ASA: Training-Free Representation Engineering for Tool-Calling Agents

ASA: Training-Free Representation Engineering for Tool-Calling Agents
Notice: This research summary and analysis were automatically generated using AI technology. For absolute accuracy, please refer to the [Original Paper Viewer] below or the Original ArXiv Source.

Adapting LLM agents to domain-specific tool calling remains notably brittle under evolving interfaces. Prompt and schema engineering is easy to deploy but often fragile under distribution shift and strict parsers, while continual parameter-efficient fine-tuning improves reliability at the cost of training, maintenance, and potential forgetting. We identify a critical Lazy Agent failure mode where tool necessity is nearly perfectly decodable from mid-layer activations, yet the model remains conservative in entering tool mode, revealing a representation-behavior gap. We propose Activation Steering Adapter (ASA), a training-free, inference-time controller that performs a single-shot mid-layer intervention and targets tool domains via a router-conditioned mixture of steering vectors with a probe-guided signed gate to amplify true intent while suppressing spurious triggers. On MTU-Bench with Qwen2.5-1.5B, ASA improves strict tool-use F1 from 0.18 to 0.50 while reducing the false positive rate from 0.15 to 0.05, using only about 20KB of portable assets and no weight updates.


💡 Research Summary

The paper tackles a practical problem in large language model (LLM) agents: reliably invoking external tools when required, despite frequent changes in tool sets, API signatures, and interaction protocols. Existing approaches fall into two camps. Prompt‑and‑schema engineering is easy to deploy but fragile under distribution shift and strict parsers, while parameter‑efficient fine‑tuning (e.g., LoRA, QLoRA) improves in‑domain success but incurs ongoing training, deployment, and forgetting costs. The authors identify a “Lazy Agent” failure mode: linear probes on mid‑layer activations (layer ≈ 18) can decode tool‑necessity with >99 % AUC, yet the model’s generation conservatively stays in plain‑text mode in >80 % of those cases. This reveals a representation‑behavior gap—latent intent exists in the hidden state but does not cross the discrete decision threshold required for a tool call.

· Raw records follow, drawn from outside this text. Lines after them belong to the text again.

(** X9: lines 92, 105, 153: grouping neither drops nor duplicates rows.
    Whatever the key, the groups are non-empty, have distinct keys,
    each holds rows of its own key in frame order, and together they
    are a rearrangement of the frame; so the group sizes add up to the
    number of rows. *)
Theorem groupby_partitions_rows {K} `{EqDecision K}
    (le : relation K) `{∀ x y, Decision (le x y)}
    (key : row → K) (df : dataframe) :
  mjoin ((groupby le key df).*2) ≡ₚ df
  ∧ NoDup ((groupby le key df).*1)
  ∧ Forall (λ g, g.2 ≠ [] ∧ Forall (λ r, key r = g.1) g.2 ∧ g.2 `sublist_of` df)
      (groupby le key df)
  ∧ sum_list ((group_sizes le key df).*2) = length df.
Proof.
  assert (mjoin ((groupby le key df).*2) ≡ₚ df) as Hjoin.
  { unfold groupby. rewrite <- list_fmap_compose.
    apply (join_groups key); [apply NoDup_group_keys|].
    intros r Hr. by apply elem_of_group_keys, elem_of_column. }
  split_and!.
  - done.
  - rewrite groupby_keys. apply NoDup_group_keys.
  - unfold groupby. apply Forall_fmap, Forall_forall. intros k Hk. simpl.
    split_and!.
    + by apply (group_rows_nonempty le).
    + apply Forall_forall. by intros r [_ ?]%elem_of_group_rows.
    + apply sublist_filter.
  - unfold group_sizes. rewrite <- list_fmap_compose.
    rewrite <- Hjoin at 2. rewrite length_join, <- list_fmap_compose. done.
Qed.

Lemma StronglySorted_strict {A} (R : relation A) (l : list A) :
  StronglySorted R l → NoDup l → StronglySorted (λ x y, R x y ∧ x ≠ y) l.
Proof.
  induction 1 as [|x l Hl IH Hx]; intros Hnd; [constructor|].
  apply NoDup_cons in Hnd as [Hxl Hnd].
  constructor; [by apply IH|].
  apply Forall_forall. intros y Hy. rewrite Forall_forall in Hx.
  split; [by apply Hx|]. by intros ->.
Qed.

(** X10: lines 92 and 105: the tier table and the time-of-day table have
    one row per value present in the subset, in strictly ascending
    order of the label, each holding the mean Price per Hour of the
    rows with that label. *)
Theorem tier_and_time_tables_sorted_by_label (df : dataframe) :
  StronglySorted (λ a b, str_le a b ∧ a ≠ b) (avg_price_by_tier df).*1
  ∧ (∀ t m, (t, m) ∈ avg_price_by_tier df
          ↔ t ∈ column Capacity_tier df
            ∧ m = Fin (Qcmean (column Price_per_hour
                  (filter (λ r, Capacity_tier r = t) df))))
  ∧ StronglySorted (λ a b, str_le a b ∧ a ≠ b) (avg_price_by_time df).*1
  ∧ (∀ d m, (d, m) ∈ avg_price_by_time df
          ↔ d ∈ column Time_of_day df
            ∧ m = Fin (Qcmean (column Price_per_hour
                  (filter (λ r, Time_of_day r = d) df)))).
Proof.
  unfold avg_price_by_tier, avg_price_by_time.
  rewrite !groupby_mean_keys. split_and!.
  - apply StronglySorted_strict;
      [apply group_keys_sorted; apply _|apply NoDup_group_keys].
  - intros t m. apply elem_of_groupby_mean.
  - apply StronglySorted_strict;
      [apply group_keys_sorted; apply _|apply NoDup_group_keys].
  - intros d m. apply elem_of_groupby_mean.
Qed.

(** ** Row order *)

Section row_order.
Context {K : Type} `{EqDecision K}.
Context (le : relation K) `{∀ x y, Decision (le x y)}.
Context `{!Transitive le, !Total le, !AntiSymm (=) le}.
Context (key : row → K).

Lemma group_keys_row_order (df df' : dataframe) :
  df ≡ₚ df' → group_keys le key df = group_keys le key df'.
Proof.
  intros Hp. apply (Sorted_unique le).
  - apply Sorted_merge_sort; apply _.
  - apply Sorted_merge_sort; apply _.
  - apply NoDup_Permutation; [apply NoDup_group_keys..|].
    intros k. rewrite !elem_of_group_keys. unfold column. by rewrite Hp.
Qed.
End row_order.

(** X12: lines 92-133 and 153: the labels of the views do not depend on the
    order of the rows.  Two subsets that hold the same rows in a
    different order give the three grouped tables the same keys in the
    same order, and the pivot the same row labels and the same column
    labels. *)
Theorem view_labels_ignore_row_order (df df' : dataframe) :
  df ≡ₚ df' →
  (avg_price_by_tier df).*1 = (avg_price_by_tier df').*1
  ∧ (avg_price_by_time df).*1 = (avg_price_by_time df').*1
  ∧ (avg_price_by_duration df).*1 = (avg_price_by_duration df').*1
  ∧ pv_index (heatmap_data df) = pv_index (heatmap_data df')
  ∧ pv_columns (heatmap_data df) = pv_columns (heatmap_data df').
Proof.
  intros Hp.
  unfold avg_price_by_tier, avg_price_by_time, avg_price_by_duration,
    heatmap_data.
  rewrite !groupby_mean_keys, !pivot_table_grid. simpl.
  split_and!; by apply group_keys_row_order; try apply _.
Qed.

Lemma view_labels_ignore_row_order_witness :
  (avg_price_by_tier (reverse fixture)).*1 = (avg_price_by_tier fixture).*1
  ∧ (avg_price_by_time (reverse fixture)).*1 = (avg_price_by_time fixture).*1
  ∧ (avg_price_by_duration (reverse fixture)).*1
    = (avg_price_by_duration fixture).*1
  ∧ pv_index (heatmap_data (reverse fixture)) = pv_index (heatmap_data fixture)
  ∧ pv_columns (heatmap_data (reverse fixture))
    = pv_columns (heatmap_data fixture).
Proof.
  apply (view_labels_ignore_row_order (reverse fixture) fixture).
  apply reverse_Permutation.
Defined.

(** ** Shape of the pivot *)

(** X13: lines 130-133: the pivot is a full rectangle with no blank row and
    no blank column: there is one row of cells per row label, each as
    long as the list of column labels; every row label has a cell that
    holds a number, and so has every column label. *)
Theorem heatmap_is_a_full_grid (df : dataframe) :
  length (pv_values (heatmap_data df)) = length (pv_index (heatmap_data df))
  ∧ Forall (λ cells, length cells = length (pv_columns (heatmap_data df)))
      (pv_values (heatmap_data df))
  ∧ Forall (λ t, ∃ d m, pivot_loc (heatmap_data df) t d = Some (Fin m))
      (pv_index (heatmap_data df))
  ∧ Forall (λ d, ∃ t m, pivot_loc (heatmap_data df) t d = Some (Fin m))
      (pv_columns (heatmap_data df)).
Proof.
  unfold heatmap_data. rewrite pivot_table_grid. simpl.
  assert (∀ r, r ∈ df →
            ∃ m, pivot_loc
                   (Pivot (group_keys str_le Capacity_tier df)
                      (group_keys str_le Time_of_day df)
                      ((λ t, (λ d, cell_mean Capacity_tier Time_of_day
                                     Cost_per_person df t d)
                               <$> group_keys str_le Time_of_day df)
                         <$> group_keys str_le Capacity_tier df))
                   (Capacity_tier r) (Time_of_day r) = Some (Fin m)) as Hcell.
  { intros r Hr. rewrite pivot_loc_grid.
    rewrite decide_True
      by (split; by apply elem_of_group_keys, elem_of_column).
    unfold cell_mean.
    destruct (group_rows _ _ df) as [|r' rows] eqn:E; [|by eexists].
    assert (r ∈ group_rows (λ r, (Capacity_tier r, Time_of_day r))
                  (Capacity_tier r, Time_of_day r) df) as Hin
      by by apply elem_of_group_rows.
    rewrite E in Hin. by apply elem_of_nil in Hin. }
  split_and!.
  - by rewrite length_fmap.
  - apply Forall_fmap, Forall_forall. intros t _. simpl. by rewrite length_fmap.
  - apply Forall_forall. intros t Ht.
    apply elem_of_group_keys, list_elem_of_fmap in Ht as (r & -> & Hr).
    exists (Time_of_day r). by apply Hcell.
  - apply Forall_forall. intros d Hd.
    apply elem_of_group_keys, list_elem_of_fmap in Hd as (r & -> & Hr).
    exists (Capacity_tier r). by apply Hcell.
Qed.

(** ** The five dearest rooms, whatever the kernel *)

(** X15: line 146: the prices shown in the top-5 chart do not depend on how
    the sort treats equal prices.  Two sorting kernels may pick or
    order rooms of equal price differently, but the list of prices of
    the rooms they return is the same. *)
Theorem top_rooms_prices_do_not_depend_on_kernel
    (argsort1 argsort2 : list Qc → list nat) (df : dataframe) :
  argsort_spec argsort1 → argsort_spec argsort2 →
  column Price_per_hour <$> top_rooms argsort1 df
  = column Price_per_hour <$> top_rooms argsort2 df.
Proof.
  intros H1 H2.
  destruct (sort_values_desc_spec argsort1 H1 Price_per_hour df)
    as (l1 & E1 & P1 & S1).
  destruct (sort_values_desc_spec argsort2 H2 Price_per_hour df)
    as (l2 & E2 & P2 & S2).
  unfold top_rooms. rewrite E1, E2. simpl. f_equal.
  unfold column. rewrite !fmap_take. f_equal.
  apply (StronglySorted_unique_strong (flip Qcle)).
  - intros x y _ _ Hxy Hyx. unfold flip in *. by apply Qcle_antisym.
  - eapply (StronglySorted_fmap Price_per_hour); [|exact S1]. by intros.
  - eapply (StronglySorted_fmap Price_per_hour); [|exact S2]. by intros.
  - by rewrite P1, P2.
Qed.

Lemma top_rooms_prices_do_not_depend_on_kernel_witness :
  column Price_per_hour <$> top_rooms argsort_stable fixture
  = column Price_per_hour <$> top_rooms argsort_reversing fixture.
Proof.
  apply (top_rooms_prices_do_not_depend_on_kernel
           argsort_stable argsort_reversing fixture);
    apply argsort_with_spec.
Defined.

(** X16: line 146: the top-5 chart shows min(5, n) rooms of the subset, and
    no room that is left out is dearer than a room that is shown. *)
Theorem top_rooms_dominate_the_rest
    (argsort : list Qc → list nat) (df : dataframe) :
  argsort_spec argsort →
  ∃ top rest,
    top_rooms argsort df = Some top
    ∧ top ++ rest ≡ₚ df
    ∧ length top = (5 `min` length df)%nat
    ∧ Forall (λ a, Forall (λ b, Price_per_hour b ≤ Price_per_hour a) rest) top.
Proof.
  intros Hspec.
  destruct (sort_values_desc_spec argsort Hspec Price_per_hour df)
    as (l & El & Pl & Sl).
  exists (take 5 l), (drop 5 l). split_and!.
  - unfold top_rooms. by rewrite El.
  - by rewrite take_drop.
  - by rewrite length_take, Pl.
  - apply Forall_forall. intros a Ha. apply Forall_forall. intros b Hb.
    rewrite <- (take_drop 5 l) in Sl.
    by apply (StronglySorted_app_1_elem_of _ _ _ a b) in Sl.
Qed.

Lemma top_rooms_dominate_the_rest_witness :
  ∃ top rest,
    top_rooms argsort_reversing fixture = Some top
    ∧ top ++ rest ≡ₚ fixture
    ∧ length top = (5 `min` length fixture)%nat
    ∧ Forall (λ a, Forall (λ b, Price_per_hour b ≤ Price_per_hour a) rest) top.
Proof.
  apply (top_rooms_dominate_the_rest argsort_reversing fixture).
  apply argsort_with_spec.
Defined.

(** ** Zero capacities *)

Lemma truediv_positive (p : Qc) (c : Z) :
  0 < p → truediv p c = PInf ∨ ∃ q, truediv p c = Fin q.
Proof.
  intros Hp. unfold truediv. destruct (decide (c = 0%Z)); [|eauto].
  rewrite decide_True by done. by left.
Qed.


Lemma fsum_with_infinity (l : list fval) :
  Forall (λ x, x = PInf ∨ ∃ q, x = Fin q) l →
  foldr fadd (Fin 0) l = PInf
  ∨ ((PInf ∉ l) ∧ (∃ q, foldr fadd (Fin 0) l = Fin q)).
Proof.
  induction 1 as [|x l Hx _ IH]; simpl.
  - right. split; [apply not_elem_of_nil|eauto].
  - destruct Hx as [->|[q ->]].
    + left. by destruct IH as [->|(_ & q & ->)].
    + destruct IH as [->|(Hn & q' & ->)]; [by left|].
      right. split; [|simpl; eauto].
      rewrite not_elem_of_cons. by split.
Qed.

(** X17: line 94: nothing guards the division against a zero capacity.  If
    the prices of a subset are all positive and one of its rows has
    capacity zero, the average price per person is +infinity. *)
Theorem zero_capacity_makes_metric_infinite (df : dataframe) :
  Forall (λ r, 0 < Price_per_hour r) df →
  Exists (λ r, Capacity r = 0%Z) df →
  avg_price_per_person df = PInf.
Proof.
  intros Hp Hz. unfold avg_price_per_person. rewrite series_div_rowwise.
  set (s := (λ r, truediv (Price_per_hour r) (Capacity r)) <$> df).
  assert (Forall (λ x, x = PInf ∨ ∃ q, x = Fin q) s) as Hs.
  { apply Forall_fmap. eapply Forall_impl; [exact Hp|].
    intros r Hr. by apply truediv_positive. }
  assert (PInf ∈ s) as Hin.
  { apply Exists_exists in Hz as (r & Hr & Hc).
    apply list_elem_of_fmap. exists r. split; [|done].
    rewrite Forall_forall in Hp. unfold truediv.
    by rewrite Hc, !decide_True by (done || by apply Hp). }
  assert (dropna s = s) as Hd.
  { apply filter_all. eapply Forall_impl; [exact Hs|].
    by intros x [->|[q ->]]. }
  unfold series_mean. rewrite Hd.
  destruct (fsum_with_infinity s Hs) as [E|[Hn _]]; [|done].
  destruct s; [by apply elem_of_nil in Hin|]. by rewrite E.
Qed.

Lemma zero_capacity_makes_metric_infinite_witness :
  avg_price_per_person
    (listing "Guild" "Day" "South" "Small" 0 1 30 :: fixture) = PInf.
Proof.
  apply zero_capacity_makes_metric_infinite.
  - apply (bool_decide_unpack _). vm_compute. exact I.
  - apply List.Exists_cons_hd. reflexivity.
Defined.



(** ** Navigation, continued *)

Lemma run_closed_form (ev : interaction) (ss : gmap string string) :
  run ev ss
  = match ev with
    | click_home => <["page" := "Home"]> ss
    | click_about => <["page" := "About"]> ss
    | other_widget =>
        if decide (is_Some (ss !! "page")) then ss else <["page" := "Home"]> ss
    end.
Proof.
  unfold run, nav_pass. destruct ev; simpl.
  - rewrite decide_True by (rewrite lookup_insert_eq; eauto). simpl.
    destruct (decide (is_Some (ss !! "page"))); [done|].
    by rewrite insert_insert_eq.
  - rewrite decide_True by (rewrite lookup_insert_eq; eauto). simpl.
    destruct (decide (is_Some (ss !! "page"))); [done|].
    by rewrite insert_insert_eq.
  - done.
Qed.

Lemma run_page_is_Some (ev : interaction) (ss : gmap string string) :
  is_Some (run ev ss !! "page").
Proof.
  rewrite run_closed_form. destruct ev.
  - rewrite lookup_insert_eq. eauto.
  - rewrite lookup_insert_eq. eauto.
  - destruct (decide (is_Some (ss !! "page"))); [done|].
    rewrite lookup_insert_eq. eauto.
Qed.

To bridge this gap, they propose the Activation Steering Adapter (ASA), a training‑free, inference‑time controller that intervenes once on a selected hidden layer. ASA consists of three lightweight components:

  1. Steering vectors – a global intent direction (µ_pos − µ_neg) and per‑domain offsets, computed from class‑conditional means of the hidden state and L2‑normalized.
  2. Router – a tiny linear classifier that maps standardized hidden representations to a domain label, enabling domain‑specific steering.
  3. Probe – a per‑domain sigmoid regressor that estimates the probability p(x) that a tool call is appropriate.

During inference, the router selects a domain ˆd, the probe yields p(x), and a mixture‑of‑vectors (MoV) is formed as ˆv_ˆd + β·ˆv_global. A signed gate, Gate(h) = sign(p(x) − 0.5), determines whether to add (+α·MoV) or subtract (‑α·MoV) from the hidden state. This single‑shot perturbation is then propagated forward; no model weights are altered. The hyperparameters α (overall strength) and β (global vs. domain contribution) are tuned on a small validation split.

The authors introduce MTU‑Bench, a rigorously constructed benchmark that enforces deterministic triggering, strict parsing, and argument format validation across four domains (code, math, search, translation). Experiments with Qwen2.5‑1.5B (and also 0.5B and 8B variants) show that ASA raises strict tool‑use F1 from 0.18 to 0.50 and reduces the false‑positive rate from 0.15 to 0.05. The entire controller occupies roughly 20 KB, orders of magnitude smaller than LoRA adapters, and adds only 1–2 ms latency. Ablation studies confirm that (i) mixing a modest global component (β≈0.2–0.5) yields the best trade‑off, (ii) router accuracy above 90 % is sufficient for stable performance, and (iii) the signed gate effectively suppresses spurious triggers without harming recall.

The paper contributes three main insights: (1) the existence of a representation‑behavior gap in tool‑calling LLM agents, (2) a practical, training‑free method (ASA) that aligns latent intent with discrete execution behavior, and (3) a new benchmark for evaluating strict tool‑use under evolving schemas. Limitations include reliance on a single hidden layer and linear router/probe models; future work may explore multi‑layer interventions, non‑linear routing, and long‑term stability in production settings. Overall, ASA offers a lightweight, maintainable solution for deploying robust tool‑calling agents in dynamic environments.